◆ **Records supplied**:
Definition prepare_failure_requires_fence (error : OrderedMvccInstallError) : bool :=
  match error with
  | SnapshotConflict _ _ | ActiveWriterConflict _ | InstallBTree (BTreeBuffer NoVictim) => false
  | _ => true
  end.

Section coordinator.
Context `{Crc32c} {D : Type} `{LogDevice D} {W : Type} `{ObjectStore W} `{IntentHasher}.
Implicit Types (k : Kernel D W) (t : Transaction).

Definition with_admission (a : RuntimeAdmission) k : Kernel D W :=
  {| k_admission := a; k_appender := k_appender k; k_statuses := k_statuses k; k_frontier := k_frontier k;
     k_intents := k_intents k; k_dependencies := k_dependencies k; k_engine := k_engine k |}.
Definition with_appender (ca : CommitAppender D) k : Kernel D W :=
  {| k_admission := k_admission k; k_appender := ca; k_statuses := k_statuses k; k_frontier := k_frontier k;
     k_intents := k_intents k; k_dependencies := k_dependencies k; k_engine := k_engine k |}.
Definition with_statuses (st : TransactionStatusTable) k : Kernel D W :=
  {| k_admission := k_admission k; k_appender := k_appender k; k_statuses := st; k_frontier := k_frontier k;
     k_intents := k_intents k; k_dependencies := k_dependencies k; k_engine := k_engine k |}.
Definition with_frontier (f : VisibilityFrontier) k : Kernel D W :=
  {| k_admission := k_admission k; k_appender := k_appender k; k_statuses := k_statuses k; k_frontier := f;
     k_intents := k_intents k; k_dependencies := k_dependencies k; k_engine := k_engine k |}.
Definition with_intents (i : WriteIntentTable) k : Kernel D W :=
  {| k_admission := k_admission k; k_appender := k_appender k; k_statuses := k_statuses k;
     k_frontier := k_frontier k; k_intents := i; k_dependencies := k_dependencies k; k_engine := k_engine k |}.
Definition with_engine (e : Engine W) k : Kernel D W :=
  {| k_admission := k_admission k; k_appender := k_appender k; k_statuses := k_statuses k;
     k_frontier := k_frontier k; k_intents := k_intents k; k_dependencies := k_dependencies k; k_engine := e |}.
Lemma as_of_spec h s v :
  StronglySorted (λ v w : Version, w.1 < v.1) h →
  as_of h s = Some v ↔ v ∈ h ∧ v.1 ≤ s ∧ ∀ w, w ∈ h → w.1 ≤ s → w.1 ≤ v.1.
Proof.
  induction h as [|x h IH]; intros Hs; unfold as_of; cbn.
  { split; [done|]. by intros [?%elem_of_nil _]. }
  apply StronglySorted_inv in Hs as [Hs Hx]. rewrite Forall_forall in Hx.
  destruct (x.1 <=? s) eqn:E; bool_to_prop.
  - split.
    + intros [= <-]. split; [left|]. split; [done|]. intros w [->|Hw]%elem_of_cons _; [done|].
      specialize (Hx w Hw). lia.
    + intros (Hin & Hle & Hmax). f_equal. apply elem_of_cons in Hin as [->|Hin]; [done|].
      specialize (Hx v Hin). specialize (Hmax x ltac:(left) E). lia.
  - fold (as_of h s). rewrite IH by done. split.
    + intros (Hin & Hle & Hmax). split; [by right|]. split; [done|]. intros w [->|Hw]%elem_of_cons Hw'; [lia|auto].
    + intros (Hin & Hle & Hmax). apply elem_of_cons in Hin as [->|Hin]; [lia|]. split; [done|]. split; [done|].
      intros w Hw. apply Hmax. by right.
Qed.

(** ** The reader *)
Section reader.
Context {W : Type} `{ObjectStore W} `{Crc32c}.
Implicit Types (s : Engine W) (rd : OrderedMvccReader).

(** Nothing stands in the way of a read. *)
Definition readable rd s : Prop :=
  reader_admission rd = Ok tt ∧ table_wf (rd_statuses rd) ∧ no_poison (rd_statuses rd) ∧
  us_poisoned (e_undo s) = false ∧ fs_faults (e_fs s) = [].

(** Reads change nothing but the fault schedule of the device. *)
Definition read_only s s' : Prop :=
  e_objects s' = e_objects s ∧ e_undo s' = e_undo s ∧ fs_files (e_fs s') = fs_files (e_fs s) ∧
  (fs_faults (e_fs s) = [] → fs_faults (e_fs s') = []).

Lemma read_only_refl s : read_only s s.
Proof. done. Qed.
Lemma read_only_trans s1 s2 s3 : read_only s1 s2 → read_only s2 s3 → read_only s1 s3.
Proof. intros (?&?&?&?) (?&?&?&?). split_and!; [congruence..|auto]. Qed.
Lemma read_only_readable rd s s' : read_only s s' → readable rd s → readable rd s'.
Proof. intros (_ & Hu & _ & Hf) (? & ? & ? & ? & ?). split_and!; try done; [by rewrite Hu|auto]. Qed.
Lemma read_only_undo s s' R torn :
  read_only s s' → undo_inv (e_fs s) (e_undo s) R torn → undo_inv (e_fs s') (e_undo s') R torn.
Proof. intros (_ & -> & Hf & _). by apply undo_inv_files. Qed.

(** The visibility rule in terms of commit sequences. *)
Lemma visibility_csn T o reader snap v :
  visibility T o reader snap = Ok v → (∀ x, reader = Some x → o ≠ OwnerTransaction x) →
  owner_known (tget T) o ∧
  match owner_csn (tget T) o with
  | Some c => v = if c <=? snap then RecordVisible else RecordNewerCommit c
  | None => v = RecordActive ∨ v = RecordAborted
  end.
Proof.
  unfold visibility, owner_known, owner_csn. destruct o as [x|c]; intros E Hr; [|by injection E as <-].
  rewrite bool_decide_eq_false_2 in E by (intros ->; by eapply Hr).
  destruct (status T x) as [st|] eqn:Es; [|done]. apply status_Ok in Es. rewrite Es.
  destruct st as [[|c|]|]; cbn in E; simplify_eq; eauto.
Qed.

Lemma visibility_total T o reader snap :
  table_wf T → no_poison T → owner_known (tget T) o → is_ok (visibility T o reader snap) = true.
Proof.
  intros Hw Hn Hk. unfold visibility. destruct o as [x|c]; [|done]. case_bool_decide; [done|].
  rewrite status_no_poison by done. cbn in Hk. destruct Hk as [st ->]. cbn. by destruct st.
Qed.

(** ** Reads leave the store alone *)
Lemma engine_get_read_only id s s' r : engine_get id s = (s', r) → read_only s s'.
Proof.
  unfold engine_get. destruct (undo_get id (e_undo s) (e_fs s)) as [fs r'] eqn:E.
  intros [<- <-]%pair_equal_spec. pose proof (undo_get_quiet _ _ _ _ _ E) as [Hf _].
  split_and!; [done..|]. intros Hq. cbn [e_fs]. revert E. unfold undo_get, read_frame, undo_io, fs_read.
  rewrite (fs_check_ok _ Hq). cbn [fst snd map_err]. rewrite (fs_check_ok _ Hq). intros E.
  repeat (case_match; simplify_eq/=; try done).
Qed.

Lemma resolve_round_read_only rd reader snap rec containing s s' r :
  resolve_round rd reader snap rec containing s = (s', r) → read_only s s'.
Proof.
  assert (∀ id, (let '(s, r) := engine_get id s in do? (s, record) := (s, map_err ReadUndo r) in
    (s, Ok (inr (record, id)))) = (s', r) → read_only s s') as Hget.
  { intros id. destruct (engine_get id s) as [s1 r1] eqn:E. apply engine_get_read_only in E.
    destruct r1; by intros [= <- <-]. }
  unfold resolve_round. destruct (reader_admission rd) as [[]|]; [|by intros [= <- <-]].
  destruct (map_err ReadStatus _) as [v|]; [|by intros [= <- <-]].
  destruct v; try (by intros [= <- <-]); (destruct (mr_undo_head rec) as [next|]; [|by intros [= <- <-]]);
    (destruct containing as [cur|]; [|by apply Hget]);
    (destruct (cur <=? next); [by intros [= <- <-]|by apply Hget]).
Qed.

Lemma resolve_loop_read_only rd reader snap fuel : ∀ rec containing s s' r,
  resolve_loop fuel rd reader snap rec containing s = (s', r) → read_only s s'.
Proof.
  induction fuel as [|fuel IH]; intros rec containing s s' r; cbn [resolve_loop]; [by intros [= <- <-]|].
  destruct (resolve_round rd reader snap rec containing s) as [s1 r1] eqn:E. apply resolve_round_read_only in E.
  destruct r1 as [[v|[rec' id]]|e]; [by intros [= <- <-]| |by intros [= <- <-]].
  intros Hl%IH. by eapply read_only_trans.
Qed.

Lemma resolve_lookup_read_only rd lookup reader snap s s' r :
  resolve_lookup rd lookup reader snap s = (s', r) → read_only s s'.
Proof.
  unfold resolve_lookup. destruct (reader_admission rd) as [[]|]; [|by intros [= <- <-]].
  destruct lookup as [bs|b| |]; try (by intros [= <- <-]).
  destruct (map_err ReadCodec _) as [rec|]; [|by intros [= <- <-]]. unfold resolve.
  destruct (resolve_loop _ _ _ _ _ _ _) as [s1 r1] eqn:E. apply resolve_loop_read_only in E. by intros [= <- <-].
Qed.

◆ **Instructions to follow**:
Would you quote everything above from the line containing "rewrite bool_decide_eq_false_2 in" down to the line containing "intros Hw Hn"? Include both of those lines and nothing else.

◆ **Task solution**:
  rewrite bool_decide_eq_false_2 in E by (intros ->; by eapply Hr).
  destruct (status T x) as [st|] eqn:Es; [|done]. apply status_Ok in Es. rewrite Es.
  destruct st as [[|c|]|]; cbn in E; simplify_eq; eauto.
Qed.

Lemma visibility_total T o reader snap :
  table_wf T → no_poison T → owner_known (tget T) o → is_ok (visibility T o reader snap) = true.
Proof.
  intros Hw Hn Hk. unfold visibility. destruct o as [x|c]; [|done]. case_bool_decide; [done|].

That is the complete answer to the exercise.